(** * Theremin Hero: the FM render callback and the key handler

  A shallow embedding of [theremingame.c] (the game) and of the audio
  callback of [sdltest.c] (its stand-alone precursor), followed by the
  properties of the render engine and of the input command handler.

  Numeric model.  A C [double] or [float] is a real number of [R] and the
  floating operations are the exact ones: [sin] is the real sine, [M_PI]
  is [PI], [fmod] is the truncated remainder below, and the conversion of
  a [double] to a [short] is truncation toward zero.  The entries of the
  [float] table [pitches] are the single-precision values the program
  reads.  The rounding of the arithmetic, and of the store of a sample
  into a [float] in [sdltest.c], is not modelled: the properties below
  say which expression the code evaluates and give bounds and
  invariants, and none of them rests on the exact period of [sin].  A C
  [int] is an integer of [Z]; the additions of the source are wrapped to
  32 bits. *)

From Stdlib Require Import String.
From Stdlib Require Import Reals ZArith List Sorted Bool Lia Lra.
Import ListNotations.

Open Scope R_scope.

(** ** C arithmetic *)

Module CArith.

(** Truncation toward zero: the integral part C keeps when it converts a
    floating value to an integer type, and the quotient [fmod] uses. *)
Definition Rtrunc (x : R) : Z :=
  if Rle_dec 0 x then Int_part x else (- Int_part (- x))%Z.

(** [fmod x y] of [math.h]: [x - n * y] where [n] is [x / y] with its
    fractional part dropped; the result carries the sign of [x]. *)
Definition fmod (x y : R) : R := x - IZR (Rtrunc (x / y)) * y.
(** Splitting at a separator undoes joining with it, for pieces that do not
    contain the separator. *)
Lemma split_on_concat (sep : ascii) (x : string) (l : list string) :
  Forall (λ g, sem_char sep g = true) (x :: l) →
  S2GenesEos.split_on sep "" (String.concat (String sep "") (x :: l)) = x :: l.
Proof.
  revert x. induction l as [|y l IH]; intros x H.
  - inversion H; subst. simpl.
    rewrite <- (append_nil_r x) at 1. rewrite split_on_sem_char by done. done.
  - inversion H as [|? ? Hx Hl]; subst.
    change (String.concat (String sep "") (x :: y :: l))
      with (x +:+ String sep (String.concat (String sep "") (y :: l))).
    rewrite split_on_sem_char by done. simpl. rewrite Ascii.eqb_refl.
    f_equal. by apply IH.
Qed.

Lemma split_concat (x : string) (l : list string) :
  Forall (λ g, sem_char "_" g = true) (x :: l) →
  S2GenesEos.split (String.concat "_" (x :: l)) = x :: l.
Proof. apply split_on_concat. Qed.

(** ** s2: the group of a sample *)

Lemma expressed_state_truthy (r r' : gmap string cell) (gene : string) :
  expressed_state r r' gene →
  truthy (r' !!! (gene +:+ "_expresso")) = expresso (r !!! gene).
Proof.
  intros (b & Hb & Hiff). rewrite (lookup_total_correct _ _ _ Hb). simpl.
  rewrite <- expresso_positive in Hiff.
  destruct b, (expresso (r !!! gene)); try done.
  - symmetry. by apply Hiff.
  - by apply Hiff.
Qed.

Lemma Forall2_fmap_eq {A B C : Type} (g : B → C) (h : A → C) (l : list A) (k : list B) :
  Forall2 (λ x y, g y = h x) l k → g <$> k = h <$> l.
Proof. induction 1 as [|x y l k Hxy _ IH]; csimpl; [done|]. by rewrite Hxy, IH. Qed.

(** X3.  After the loop of [binary_cols], [get_expression_group] gives for
    every sample the number of present genes of interest whose expression
    value is greater than zero, and the names of those genes, sorted and
    joined by [_]; 'Nenhum' exactly when there is none. *)
Theorem expression_group_of_sample (df df' : DataFrame) (cols : list string) :
  S2GenesEos.binary_cols (S2GenesEos.genes_presentes df) df = Ok (df', cols) →
  Forall2 (λ r r',
      let E := genes_expressos (S2GenesEos.genes_presentes df) r in
      S2GenesEos.get_expression_group (S2GenesEos.genes_presentes df) r'
      = (length E, match E with
                   | [] => "Nenhum"
                   | _ :: _ => String.concat "_" (S2GenesEos.sorted E)
                   end))
    (rows df) (rows df').
Proof.
  intros H. apply binary_cols_state in H.
  eapply Forall2_impl; [exact H|]. intros r r' Hst. cbv zeta.
  unfold S2GenesEos.get_expression_group, genes_expressos.
  rewrite (List.filter_ext_in _ (λ gene, expresso (r !!! gene))).
  - by destruct (List.filter _ _).
  - intros gene Hin. apply expressed_state_truthy, Hst. by apply list_elem_of_In.
Qed.
(** * K_Spk v2 precedence parser: tokenizer, shunting-yard builder, validator

    Shallow embedding of [src/core/k_spk_v2_precedence_parser.py] and the
    properties of its specification.

    Conventions of the embedding.
    - A Python [str] is the list of its code points; a one-character string
      (a "symbol") is a single code point.
    - Python lists used as stacks ([append] / [pop()] / [[-1]]) are Rocq lists
      whose head is the top of the stack, that is, the last element of the
      Python list.
    - A raised exception is the [Raise] outcome of the result type [Exc].
    - [str.isspace] and [str.lower] come from the Unicode database of the
      interpreter; the parser is parameterised by them, and the fixtures use
      [py_isspace] and [ascii_lower].
    - The [parent] back-pointer that [add_child] writes is not read by any
      function of the parser and is left out of the tree.
    - [_build_expression_tree] and [parse_to_ast] are the two functions short
      of the debug line that ends the builder. That line walks the tree with
      [depth], under the recursion limit of the interpreter:
      [_build_expression_tree_bounded] and [parse_to_ast_bounded] are the
      functions with it. *)

From Stdlib Require Import ZArith String Ascii List DecimalString Lia Bool.
From stdpp Require Import gmap.
Import ListNotations.

(** ** Strings *)

Definition char := N.
Definition str := list char.

(** An ASCII literal as a Python string. *)
Definition py (s : string) : str :=
  List.map N_of_ascii (list_ascii_of_string s).

(** [str(n)] / [f"{n}"] for an [int]. *)
Definition str_of_Z (z : Z) : str :=
  py (NilZero.string_of_int (Z.to_int z)).

Fixpoint startswith (p s : str) : bool :=
  match p, s with
  | [], _ => true
  | _ :: _, [] => false
  | a :: p', b :: s' => N.eqb a b && startswith p' s'
  end.

(** [p in s] for two strings: [p] occurs in [s] as a contiguous run. *)
Fixpoint contains (p s : str) : bool :=
  startswith p s ||
  match s with
  | [] => false
  | _ :: s' => contains p s'
  end.

(** The whitespace test of CPython 3 ([Py_UNICODE_ISSPACE]). *)
Definition py_isspace (c : char) : bool :=
  ((9 <=? c) && (c <=? 13) || (28 <=? c) && (c <=? 32) ||
   (c =? 133) || (c =? 160) || (c =? 5760) ||
   (8192 <=? c) && (c <=? 8202) || (c =? 8232) || (c =? 8233) ||
   (c =? 8239) || (c =? 8287) || (c =? 12288))%N.

(** [str.lower] on the ASCII letters; other code points are kept. *)
Definition ascii_lower (s : str) : str :=
  List.map (fun c => if ((65 <=? c) && (c <=? 90))%N then (c + 32)%N else c) s.

(** ** Data model *)

Inductive SymbolType :=
| CORE | MODIFIER | OPERATOR | DELIMITER | ROUTING | TEMPORAL.

Definition SymbolType_eqb (a b : SymbolType) : bool :=
  match a, b with
  | CORE, CORE | MODIFIER, MODIFIER | OPERATOR, OPERATOR
  | DELIMITER, DELIMITER | ROUTING, ROUTING | TEMPORAL, TEMPORAL => true
  | _, _ => false
  end.

(** Python values of which the parser only reads the truth value. *)
Inductive PyVal :=
| PNone
| PBool (b : bool)
| PInt (z : Z)
| PStr (s : str).

Definition truthy (v : PyVal) : bool :=
  match v with
  | PNone => false
  | PBool b => b
  | PInt z => negb (z =? 0)%Z
  | PStr s => match s with [] => false | _ => true end
  end.

(** A dictionary of the program (a symbol-table entry, a token's metadata),
    restricted to the keys the parser reads or writes, each at the type the
    table format gives it: ['meaning'] and ['category'] are strings,
    ['precedence'] an integer; ['error'] may hold any value. A key that is
    absent is [None]. *)
Record Dict := mkDict {
  d_meaning : option str;
  d_category : option str;
  d_precedence : option Z;
  d_error : option PyVal;
  d_reason : option str
}.

Definition empty_dict : Dict := mkDict None None None None None.

(** Dictionaries are objects. The entries of the symbol table live in a store
    and are named by their location; a dictionary that the tokenizer creates
    is owned by its token alone. *)
Definition loc := nat.

Inductive DictRef :=
| Fresh (d : Dict)
| Entry (l : loc).

Definition Heap := loc -> Dict.

Definition deref (heap : Heap) (r : DictRef) : Dict :=
  match r with
  | Fresh d => d
  | Entry l => heap l
  end.

Record KSpkToken := mkToken {
  symbol : char;
  type_ : SymbolType;
  precedence : Z;
  semantic_value : str;
  position : Z;
  metadata : DictRef
}.

#[local] Unset Elimination Schemes.
Inductive KSpkASTNode :=
| Node (token : KSpkToken) (children : list KSpkASTNode).
#[local] Set Elimination Schemes.

Definition token (n : KSpkASTNode) : KSpkToken :=
  match n with Node t _ => t end.

Definition children (n : KSpkASTNode) : list KSpkASTNode :=
  match n with Node _ cs => cs end.

Definition is_leaf (n : KSpkASTNode) : bool :=
  match children n with [] => true | _ => false end.

(** [ParseError(message, position=-1, symbol="")]. *)
Record ParseError := mkParseError {
  err_message : str;
  err_position : Z;
  err_symbol : str
}.
(** * SentimentAnalyzer: the fetch-and-fallback logic of the sentiment widget

    A shallow embedding of [src/components/SentimentAnalyzer.tsx]: the
    component state, the asynchronous [fetchSentimentData] (split at its
    single [await]), the chart series [getChartData] and the derived
    [currentSentiment], followed by the properties of the specification
    that they satisfy or fail. *)

From Stdlib Require Import ZArith String List Bool Lia.
Import ListNotations.

Local Open Scope string_scope.
Local Open Scope list_scope.

(* ================================================================== *)
(** ** Data model *)
(* ================================================================== *)

(** The union type ['24h' | '7d' | '30d'] of the [timeframe] state and of
    the [period] argument. *)
Inductive Period : Type := P24h | P7d | P30d.

Definition periodName (p : Period) : string :=
  match p with
  | P24h => "24h"
  | P7d => "7d"
  | P30d => "30d"
  end.

Definition Period_eqb (p q : Period) : bool :=
  match p, q with
  | P24h, P24h | P7d, P7d | P30d, P30d => true
  | _, _ => false
  end.

(** ['bullish' | 'bearish' | 'neutral']. *)
Inductive Sentiment : Type := bullish | bearish | neutral.

(** [type SentimentData].  The numeric fields are JavaScript numbers; the
    component only stores and displays them, so they are kept as integers. *)
Record SentimentData : Type := mkSentimentData {
  period : string;
  value : Z;
  sentiment : Sentiment;
  tokens_launched : Z;
  tokens_over_100k : Z;
  tokens_over_1m : Z;
  profitable_tokens_percent : Z
}.

(** The object held by the [sentimentData] state, which is also the [data]
    object of a response: [setSentimentData(data)] stores the response as it
    is.  An absent (or null) property is [None]. *)
Module Data.
Record t : Type := mk {
  error : option string;              (* the optional [error] string *)
  sentiment : option SentimentData;
  sentiment24h : option SentimentData;
  sentiment7d : option SentimentData;
  sentiment30d : option SentimentData
}.

(** [{}], the initial value of the [sentimentData] state. *)
Definition empty : t := mk None None None None None.

(** The per-period property [sentiment24h], [sentiment7d] or
    [sentiment30d] that belongs to a period. *)
Definition get (p : Period) (d : t) : option SentimentData :=
  match p with
  | P24h => sentiment24h d
  | P7d => sentiment7d d
  | P30d => sentiment30d d
  end.

(** The assignment [d[`sentiment${p}`] = r]. *)
Definition set (p : Period) (r : SentimentData) (d : t) : t :=
  match p with
  | P24h => mk (error d) (sentiment d) (Some r) (sentiment7d d) (sentiment30d d)
  | P7d => mk (error d) (sentiment d) (sentiment24h d) (Some r) (sentiment30d d)
  | P30d => mk (error d) (sentiment d) (sentiment24h d) (sentiment7d d) (Some r)
  end.
End Data.

(** [const mockSentimentData]. *)
Module mockSentimentData.
Definition sentiment24h : SentimentData :=
  {| period := "24h"; value := 75; sentiment := bullish;
     tokens_launched := 42; tokens_over_100k := 18; tokens_over_1m := 8;
     profitable_tokens_percent := 65 |}.

Definition sentiment7d : SentimentData :=
  {| period := "7d"; value := 62; sentiment := bullish;
     tokens_launched := 124; tokens_over_100k := 58; tokens_over_1m := 22;
     profitable_tokens_percent := 52 |}.

Definition sentiment30d : SentimentData :=
  {| period := "30d"; value := 48; sentiment := neutral;
     tokens_launched := 380; tokens_over_100k := 160; tokens_over_1m := 65;
     profitable_tokens_percent := 43 |}.

(** [mockSentimentData[`sentiment${period}`]]. *)
Definition get (p : Period) : SentimentData :=
  match p with
  | P24h => sentiment24h
  | P7d => sentiment7d
  | P30d => sentiment30d
  end.
End mockSentimentData.

(** The object literal passed to [setSentimentData] on both fallback paths. *)
Definition mockTable (p : Period) : Data.t :=
  {| Data.error := None;
     Data.sentiment := Some (mockSentimentData.get p);
     Data.sentiment24h := Some mockSentimentData.sentiment24h;
     Data.sentiment7d := Some mockSentimentData.sentiment7d;
     Data.sentiment30d := Some mockSentimentData.sentiment30d |}.

(** The four [useState] cells of the component. *)
Record State : Type := mkState {
  timeframe : Period;
  isLoading : bool;
  error : option string;
  sentimentData : Data.t
}.

(** The values given to [useState] at mount. *)
Definition initialState : State :=
  {| timeframe := P24h; isLoading := true; error := None;
     sentimentData := Data.empty |}.

(** A call of [toast.warning] or [toast.error]. *)
Inductive Toast : Type :=
| toast_warning (text : string)
| toast_error (text : string).

(** The component state together with the notifications emitted so far
    (oldest first). *)
Record World : Type := mkWorld {
  state : State;
  toasts : list Toast
}.

(** An object with a [message] property: a thrown [Error], or the [error]
    member of the result of [supabase.functions.invoke].  A missing message
    is the empty string, which is falsy as well.  A value without
    properties ([null], [undefined]) is not an [Err]; a rejection with such
    a reason is treated apart, in [fetchSentimentData_rejected]. *)
Record Err : Type := mkErr { message : string }.

(** What [await supabase.functions.invoke(...)] produces: the promise is
    rejected with some error, or fulfilled with [{ data, error }]. *)
Module Invoke.
Record result : Type := mk {
  data : option Data.t;
  error : option Err
}.
End Invoke.

Inductive Settled : Type :=
| Rejected (reason : Err)
| Fulfilled (r : Invoke.result).

(* ================================================================== *)
(** ** Effects: state, notifications and exceptions *)
(* ================================================================== *)

(** A computation changes the world and either throws or returns.  State
    changes made before a throw persist, as in JavaScript. *)
Definition Eff (A : Type) : Type := World -> World * (Err + A).

Definition ret {A : Type} (a : A) : Eff A := fun w => (w, inr a).

Definition bind {A B : Type} (c : Eff A) (k : A -> Eff B) : Eff B :=
  fun w =>
    match c w with
    | (w', inl e) => (w', inl e)
    | (w', inr a) => k a w'
    end.
(** * Finnhub candle ETL: a shallow embedding of [finnhub_etl_elasticsearch.py]

    The script is a straight-line batch job: resolve an Elasticsearch client,
    make sure the index exists, fetch daily candles per symbol, derive some
    columns, drop incomplete rows and bulk-load one document per row.

    Modelling conventions.
    - Everything the script reads from outside (environment variables, the
      Elasticsearch cluster, the HTTP API, the clock, numpy's random
      generator, the installed pandas) is a field of the record [world]; a
      run is a function of it.
    - Side effects that matter (calls to the cluster and the API, the sleep,
      the log lines that report an outcome) are recorded in a trace by a
      writer monad; purely decorative console narration is left out.
    - A numeric cell is a binary64 value, Rocq's primitive [float]: the
      operations round, overflow to the infinities and keep the sign of zero
      as IEEE 754 does.  A JSON number is taken at its binary64 value (an
      integer beyond 2^53 is outside the model), and a JSON null in an array
      of numbers is the cell NaN, as pandas makes it.
    - A pandas [Timestamp] / Python [datetime] is a naive instant: seconds
      since 1970-01-01T00:00:00 and microseconds.
    - The script pins no version of pandas.  Where versions differ in what
      the script can observe (the range of representable instants, the
      forward fill of [pct_change], the text of a missing value), the choice
      is a field of [pandas], part of the world. *)

From Stdlib Require Import ZArith Floats String Ascii List Bool Lia.
From Stdlib Require Import DecimalString.
Import ListNotations.

#[local] Set Warnings "-inexact-float".

Local Open Scope string_scope.
Local Open Scope Z_scope.

(** ** float64 cells *)

(** [pd.notna] on a numeric cell: only NaN is missing. *)
Definition notna (x : float) : bool := negb (PrimFloat.is_nan x).

(** Python's [int(x)] on a float: the whole part, cut toward zero; it
    raises on NaN and on the infinities.  The value of a finite float is its
    mantissa times a power of two. *)
Definition py_int (x : float) : option Z :=
  match Prim2SF x with
  | S754_zero _ => Some 0
  | S754_finite sign m e =>
      let magnitude := match e with
                       | Z0 => Zpos m
                       | Zpos p => Zpos m * 2 ^ Zpos p
                       | Zneg p => Zpos m / 2 ^ Zpos p
                       end in
      Some (if sign then - magnitude else magnitude)
  | S754_infinity _ => None
  | S754_nan => None
  end.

* PROBLEM STATEMENT:
Within the listing above, give again exactly every line from the line with "store of a sample" through the line with "contain the separator. *)", both included, and no other line.

* RESPONSE AREA:
  reads.  The rounding of the arithmetic, and of the store of a sample
  into a [float] in [sdltest.c], is not modelled: the properties below
  say which expression the code evaluates and give bounds and
  invariants, and none of them rests on the exact period of [sin].  A C
  [int] is an integer of [Z]; the additions of the source are wrapped to
  32 bits. *)

From Stdlib Require Import String.
From Stdlib Require Import Reals ZArith List Sorted Bool Lia Lra.
Import ListNotations.

Open Scope R_scope.

(** ** C arithmetic *)

Module CArith.

(** Truncation toward zero: the integral part C keeps when it converts a
    floating value to an integer type, and the quotient [fmod] uses. *)
Definition Rtrunc (x : R) : Z :=
  if Rle_dec 0 x then Int_part x else (- Int_part (- x))%Z.

(** [fmod x y] of [math.h]: [x - n * y] where [n] is [x / y] with its
    fractional part dropped; the result carries the sign of [x]. *)
Definition fmod (x y : R) : R := x - IZR (Rtrunc (x / y)) * y.
(** Splitting at a separator undoes joining with it, for pieces that do not
    contain the separator. *)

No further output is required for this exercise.